● Stored data entries
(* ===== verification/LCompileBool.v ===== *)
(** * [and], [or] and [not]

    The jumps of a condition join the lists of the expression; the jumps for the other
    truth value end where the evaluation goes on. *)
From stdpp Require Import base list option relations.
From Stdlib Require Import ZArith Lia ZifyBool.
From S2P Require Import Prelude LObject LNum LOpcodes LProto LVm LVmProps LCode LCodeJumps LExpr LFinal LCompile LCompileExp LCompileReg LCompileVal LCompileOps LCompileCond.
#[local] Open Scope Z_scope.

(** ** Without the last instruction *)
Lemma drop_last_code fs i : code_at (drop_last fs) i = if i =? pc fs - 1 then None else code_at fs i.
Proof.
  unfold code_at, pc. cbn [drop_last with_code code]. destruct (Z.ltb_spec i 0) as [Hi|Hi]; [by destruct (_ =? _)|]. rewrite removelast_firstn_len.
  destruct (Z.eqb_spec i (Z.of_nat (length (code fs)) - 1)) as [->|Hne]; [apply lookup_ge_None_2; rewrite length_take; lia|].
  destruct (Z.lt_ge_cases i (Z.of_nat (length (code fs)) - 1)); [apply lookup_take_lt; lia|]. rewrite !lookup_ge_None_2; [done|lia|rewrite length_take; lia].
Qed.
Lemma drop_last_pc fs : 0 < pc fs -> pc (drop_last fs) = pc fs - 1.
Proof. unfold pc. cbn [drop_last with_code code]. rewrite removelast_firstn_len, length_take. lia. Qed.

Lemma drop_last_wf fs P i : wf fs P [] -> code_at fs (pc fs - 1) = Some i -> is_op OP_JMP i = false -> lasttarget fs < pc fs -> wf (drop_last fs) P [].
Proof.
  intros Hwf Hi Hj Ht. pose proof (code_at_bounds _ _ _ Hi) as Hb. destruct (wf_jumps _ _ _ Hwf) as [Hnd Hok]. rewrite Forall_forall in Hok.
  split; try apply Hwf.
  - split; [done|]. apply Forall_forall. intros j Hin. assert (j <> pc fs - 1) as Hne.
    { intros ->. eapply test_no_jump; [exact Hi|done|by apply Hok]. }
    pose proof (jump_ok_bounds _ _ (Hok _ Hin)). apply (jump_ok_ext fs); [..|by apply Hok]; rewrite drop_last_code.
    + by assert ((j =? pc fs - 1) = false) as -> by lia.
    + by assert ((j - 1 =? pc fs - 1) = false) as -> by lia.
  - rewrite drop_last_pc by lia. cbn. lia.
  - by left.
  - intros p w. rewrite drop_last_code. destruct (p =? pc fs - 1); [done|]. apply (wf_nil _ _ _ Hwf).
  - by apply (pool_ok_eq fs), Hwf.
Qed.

* * *

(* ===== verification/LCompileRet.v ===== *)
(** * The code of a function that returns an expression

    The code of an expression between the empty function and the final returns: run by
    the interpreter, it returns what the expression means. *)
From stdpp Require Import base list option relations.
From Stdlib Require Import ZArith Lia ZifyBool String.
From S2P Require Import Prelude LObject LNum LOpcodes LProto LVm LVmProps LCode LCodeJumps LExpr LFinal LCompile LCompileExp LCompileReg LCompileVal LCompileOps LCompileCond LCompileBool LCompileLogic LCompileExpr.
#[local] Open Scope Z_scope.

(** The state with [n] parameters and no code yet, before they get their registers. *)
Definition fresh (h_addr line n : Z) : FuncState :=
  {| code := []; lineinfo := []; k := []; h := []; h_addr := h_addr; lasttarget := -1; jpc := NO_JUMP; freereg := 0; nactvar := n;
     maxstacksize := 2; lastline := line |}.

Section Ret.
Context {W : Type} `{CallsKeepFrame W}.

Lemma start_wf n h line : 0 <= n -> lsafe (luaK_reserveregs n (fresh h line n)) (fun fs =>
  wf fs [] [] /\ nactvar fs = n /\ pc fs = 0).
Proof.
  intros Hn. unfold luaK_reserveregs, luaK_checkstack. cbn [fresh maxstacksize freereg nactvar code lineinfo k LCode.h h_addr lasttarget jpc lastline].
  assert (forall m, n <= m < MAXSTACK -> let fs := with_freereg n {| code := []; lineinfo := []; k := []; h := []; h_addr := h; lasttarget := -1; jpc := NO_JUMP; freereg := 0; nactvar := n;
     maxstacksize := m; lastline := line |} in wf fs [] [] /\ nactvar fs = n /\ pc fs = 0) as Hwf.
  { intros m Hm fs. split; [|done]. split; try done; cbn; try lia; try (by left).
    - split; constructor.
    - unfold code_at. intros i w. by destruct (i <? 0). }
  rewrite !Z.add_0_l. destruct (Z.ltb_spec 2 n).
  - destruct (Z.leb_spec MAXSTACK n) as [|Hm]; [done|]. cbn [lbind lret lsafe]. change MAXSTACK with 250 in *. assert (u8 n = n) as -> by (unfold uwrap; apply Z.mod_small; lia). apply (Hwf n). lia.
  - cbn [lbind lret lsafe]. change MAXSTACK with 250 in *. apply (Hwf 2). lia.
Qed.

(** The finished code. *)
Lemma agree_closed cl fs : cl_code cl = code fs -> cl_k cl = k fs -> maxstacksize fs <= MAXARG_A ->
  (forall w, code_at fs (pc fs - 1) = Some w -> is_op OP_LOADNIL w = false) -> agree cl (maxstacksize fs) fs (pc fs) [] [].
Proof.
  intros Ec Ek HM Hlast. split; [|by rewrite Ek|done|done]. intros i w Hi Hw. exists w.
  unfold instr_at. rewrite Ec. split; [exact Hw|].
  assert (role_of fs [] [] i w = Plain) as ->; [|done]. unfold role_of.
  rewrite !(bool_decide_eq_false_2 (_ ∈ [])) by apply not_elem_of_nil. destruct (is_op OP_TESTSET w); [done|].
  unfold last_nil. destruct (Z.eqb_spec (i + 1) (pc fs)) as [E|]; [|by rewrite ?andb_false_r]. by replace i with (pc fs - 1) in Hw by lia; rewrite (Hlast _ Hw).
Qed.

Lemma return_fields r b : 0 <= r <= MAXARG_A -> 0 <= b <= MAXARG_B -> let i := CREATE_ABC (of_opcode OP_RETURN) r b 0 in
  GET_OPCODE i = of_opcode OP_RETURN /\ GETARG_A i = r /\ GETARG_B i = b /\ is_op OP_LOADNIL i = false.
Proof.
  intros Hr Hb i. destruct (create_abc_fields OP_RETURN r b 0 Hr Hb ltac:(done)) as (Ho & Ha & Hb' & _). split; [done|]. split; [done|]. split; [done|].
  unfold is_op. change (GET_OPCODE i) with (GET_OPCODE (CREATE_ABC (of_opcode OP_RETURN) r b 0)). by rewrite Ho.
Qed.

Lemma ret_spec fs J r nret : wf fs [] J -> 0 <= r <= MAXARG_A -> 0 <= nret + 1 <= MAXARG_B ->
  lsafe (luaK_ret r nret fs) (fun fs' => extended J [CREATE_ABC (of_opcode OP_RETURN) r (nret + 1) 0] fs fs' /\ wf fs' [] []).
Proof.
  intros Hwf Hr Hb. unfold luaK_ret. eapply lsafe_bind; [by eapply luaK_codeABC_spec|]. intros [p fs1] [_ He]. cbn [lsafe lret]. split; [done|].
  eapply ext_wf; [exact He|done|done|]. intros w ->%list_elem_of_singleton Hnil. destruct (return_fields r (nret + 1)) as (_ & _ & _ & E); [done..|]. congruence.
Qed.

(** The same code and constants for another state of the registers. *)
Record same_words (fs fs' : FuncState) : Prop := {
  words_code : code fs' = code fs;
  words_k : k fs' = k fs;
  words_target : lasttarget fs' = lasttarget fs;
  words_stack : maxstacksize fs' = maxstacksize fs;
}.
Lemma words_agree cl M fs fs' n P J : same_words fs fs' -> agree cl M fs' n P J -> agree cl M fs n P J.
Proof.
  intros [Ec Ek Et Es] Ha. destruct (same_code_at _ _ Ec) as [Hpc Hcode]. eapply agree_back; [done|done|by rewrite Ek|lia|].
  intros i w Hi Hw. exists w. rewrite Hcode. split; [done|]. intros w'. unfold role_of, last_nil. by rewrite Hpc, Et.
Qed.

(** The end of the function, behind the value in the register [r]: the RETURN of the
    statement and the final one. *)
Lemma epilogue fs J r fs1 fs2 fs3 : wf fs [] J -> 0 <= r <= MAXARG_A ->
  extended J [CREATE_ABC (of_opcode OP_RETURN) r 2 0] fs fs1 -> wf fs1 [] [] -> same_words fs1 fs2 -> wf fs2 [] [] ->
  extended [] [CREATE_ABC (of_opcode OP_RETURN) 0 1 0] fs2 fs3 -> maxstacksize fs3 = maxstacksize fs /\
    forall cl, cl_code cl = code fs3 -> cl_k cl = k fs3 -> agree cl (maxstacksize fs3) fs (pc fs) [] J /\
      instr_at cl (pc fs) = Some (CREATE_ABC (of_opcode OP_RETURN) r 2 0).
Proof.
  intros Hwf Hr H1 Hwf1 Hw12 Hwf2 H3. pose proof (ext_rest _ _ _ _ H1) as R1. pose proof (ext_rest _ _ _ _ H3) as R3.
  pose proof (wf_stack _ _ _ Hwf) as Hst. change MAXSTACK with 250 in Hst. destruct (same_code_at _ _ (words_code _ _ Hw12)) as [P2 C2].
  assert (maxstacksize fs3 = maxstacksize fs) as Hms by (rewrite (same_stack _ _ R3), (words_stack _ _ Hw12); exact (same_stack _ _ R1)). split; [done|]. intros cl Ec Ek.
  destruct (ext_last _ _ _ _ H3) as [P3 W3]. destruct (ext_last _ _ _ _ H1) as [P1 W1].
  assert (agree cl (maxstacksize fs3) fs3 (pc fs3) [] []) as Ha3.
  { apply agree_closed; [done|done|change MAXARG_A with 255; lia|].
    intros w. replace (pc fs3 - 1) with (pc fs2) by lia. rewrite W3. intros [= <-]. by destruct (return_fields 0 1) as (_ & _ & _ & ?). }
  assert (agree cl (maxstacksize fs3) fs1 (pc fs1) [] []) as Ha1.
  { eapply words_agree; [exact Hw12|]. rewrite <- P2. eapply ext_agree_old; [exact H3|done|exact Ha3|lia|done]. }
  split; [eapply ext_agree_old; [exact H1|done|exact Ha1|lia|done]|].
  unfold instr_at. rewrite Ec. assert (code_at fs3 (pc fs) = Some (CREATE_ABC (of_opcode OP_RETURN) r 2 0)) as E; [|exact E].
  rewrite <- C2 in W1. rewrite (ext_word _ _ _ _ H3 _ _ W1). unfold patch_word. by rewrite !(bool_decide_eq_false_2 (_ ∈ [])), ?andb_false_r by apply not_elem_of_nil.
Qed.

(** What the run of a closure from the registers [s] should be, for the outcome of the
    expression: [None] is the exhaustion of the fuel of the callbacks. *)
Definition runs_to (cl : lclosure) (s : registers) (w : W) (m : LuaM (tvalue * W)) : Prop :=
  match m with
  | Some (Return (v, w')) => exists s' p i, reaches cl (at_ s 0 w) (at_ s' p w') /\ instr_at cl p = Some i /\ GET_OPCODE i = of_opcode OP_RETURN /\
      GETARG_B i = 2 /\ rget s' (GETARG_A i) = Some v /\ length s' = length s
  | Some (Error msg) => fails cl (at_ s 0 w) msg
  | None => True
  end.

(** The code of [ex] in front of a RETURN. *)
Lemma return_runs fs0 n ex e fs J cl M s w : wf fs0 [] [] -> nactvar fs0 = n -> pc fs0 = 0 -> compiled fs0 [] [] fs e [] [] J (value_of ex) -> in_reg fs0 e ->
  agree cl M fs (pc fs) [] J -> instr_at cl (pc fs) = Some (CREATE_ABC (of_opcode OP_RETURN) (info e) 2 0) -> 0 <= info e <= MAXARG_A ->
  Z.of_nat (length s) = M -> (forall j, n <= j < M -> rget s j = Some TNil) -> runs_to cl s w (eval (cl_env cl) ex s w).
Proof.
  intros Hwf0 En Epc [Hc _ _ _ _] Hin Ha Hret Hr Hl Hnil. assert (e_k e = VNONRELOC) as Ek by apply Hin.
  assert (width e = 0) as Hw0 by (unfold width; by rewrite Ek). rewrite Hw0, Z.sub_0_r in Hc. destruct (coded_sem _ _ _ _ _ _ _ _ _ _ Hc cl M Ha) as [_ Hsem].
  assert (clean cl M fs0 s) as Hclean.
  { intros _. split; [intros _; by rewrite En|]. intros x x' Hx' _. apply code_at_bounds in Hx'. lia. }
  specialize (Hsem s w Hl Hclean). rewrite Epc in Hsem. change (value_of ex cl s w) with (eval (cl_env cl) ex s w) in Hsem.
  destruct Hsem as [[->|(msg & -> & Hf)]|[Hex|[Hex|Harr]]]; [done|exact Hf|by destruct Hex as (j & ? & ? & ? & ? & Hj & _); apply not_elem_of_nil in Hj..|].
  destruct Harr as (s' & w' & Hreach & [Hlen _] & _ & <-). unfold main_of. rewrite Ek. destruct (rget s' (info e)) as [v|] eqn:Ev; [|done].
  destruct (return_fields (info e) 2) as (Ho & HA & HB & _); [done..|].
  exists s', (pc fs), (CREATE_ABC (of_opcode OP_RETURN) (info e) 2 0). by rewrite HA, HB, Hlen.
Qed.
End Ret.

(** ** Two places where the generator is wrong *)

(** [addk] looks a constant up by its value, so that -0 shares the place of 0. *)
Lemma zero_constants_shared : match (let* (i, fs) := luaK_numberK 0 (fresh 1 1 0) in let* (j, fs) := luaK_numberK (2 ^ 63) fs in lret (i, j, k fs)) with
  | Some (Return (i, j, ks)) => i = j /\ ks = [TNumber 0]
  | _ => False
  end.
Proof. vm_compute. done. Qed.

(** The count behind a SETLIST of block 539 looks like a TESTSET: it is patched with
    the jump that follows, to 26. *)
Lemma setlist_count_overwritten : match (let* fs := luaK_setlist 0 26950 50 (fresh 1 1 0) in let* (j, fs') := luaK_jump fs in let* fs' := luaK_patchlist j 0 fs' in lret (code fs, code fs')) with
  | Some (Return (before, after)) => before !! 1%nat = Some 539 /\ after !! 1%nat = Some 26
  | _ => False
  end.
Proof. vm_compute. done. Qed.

--

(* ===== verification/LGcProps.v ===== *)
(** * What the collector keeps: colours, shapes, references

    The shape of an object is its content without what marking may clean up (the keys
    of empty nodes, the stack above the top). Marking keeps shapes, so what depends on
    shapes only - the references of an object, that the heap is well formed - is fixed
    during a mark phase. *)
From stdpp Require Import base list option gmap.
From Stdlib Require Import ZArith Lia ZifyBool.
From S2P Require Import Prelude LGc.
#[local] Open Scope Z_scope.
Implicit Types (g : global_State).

● TO DO
Across the entries, each line containing the word "keeps" is to be counted once; the total alone is to be given.

● WRITTEN ANSWER
2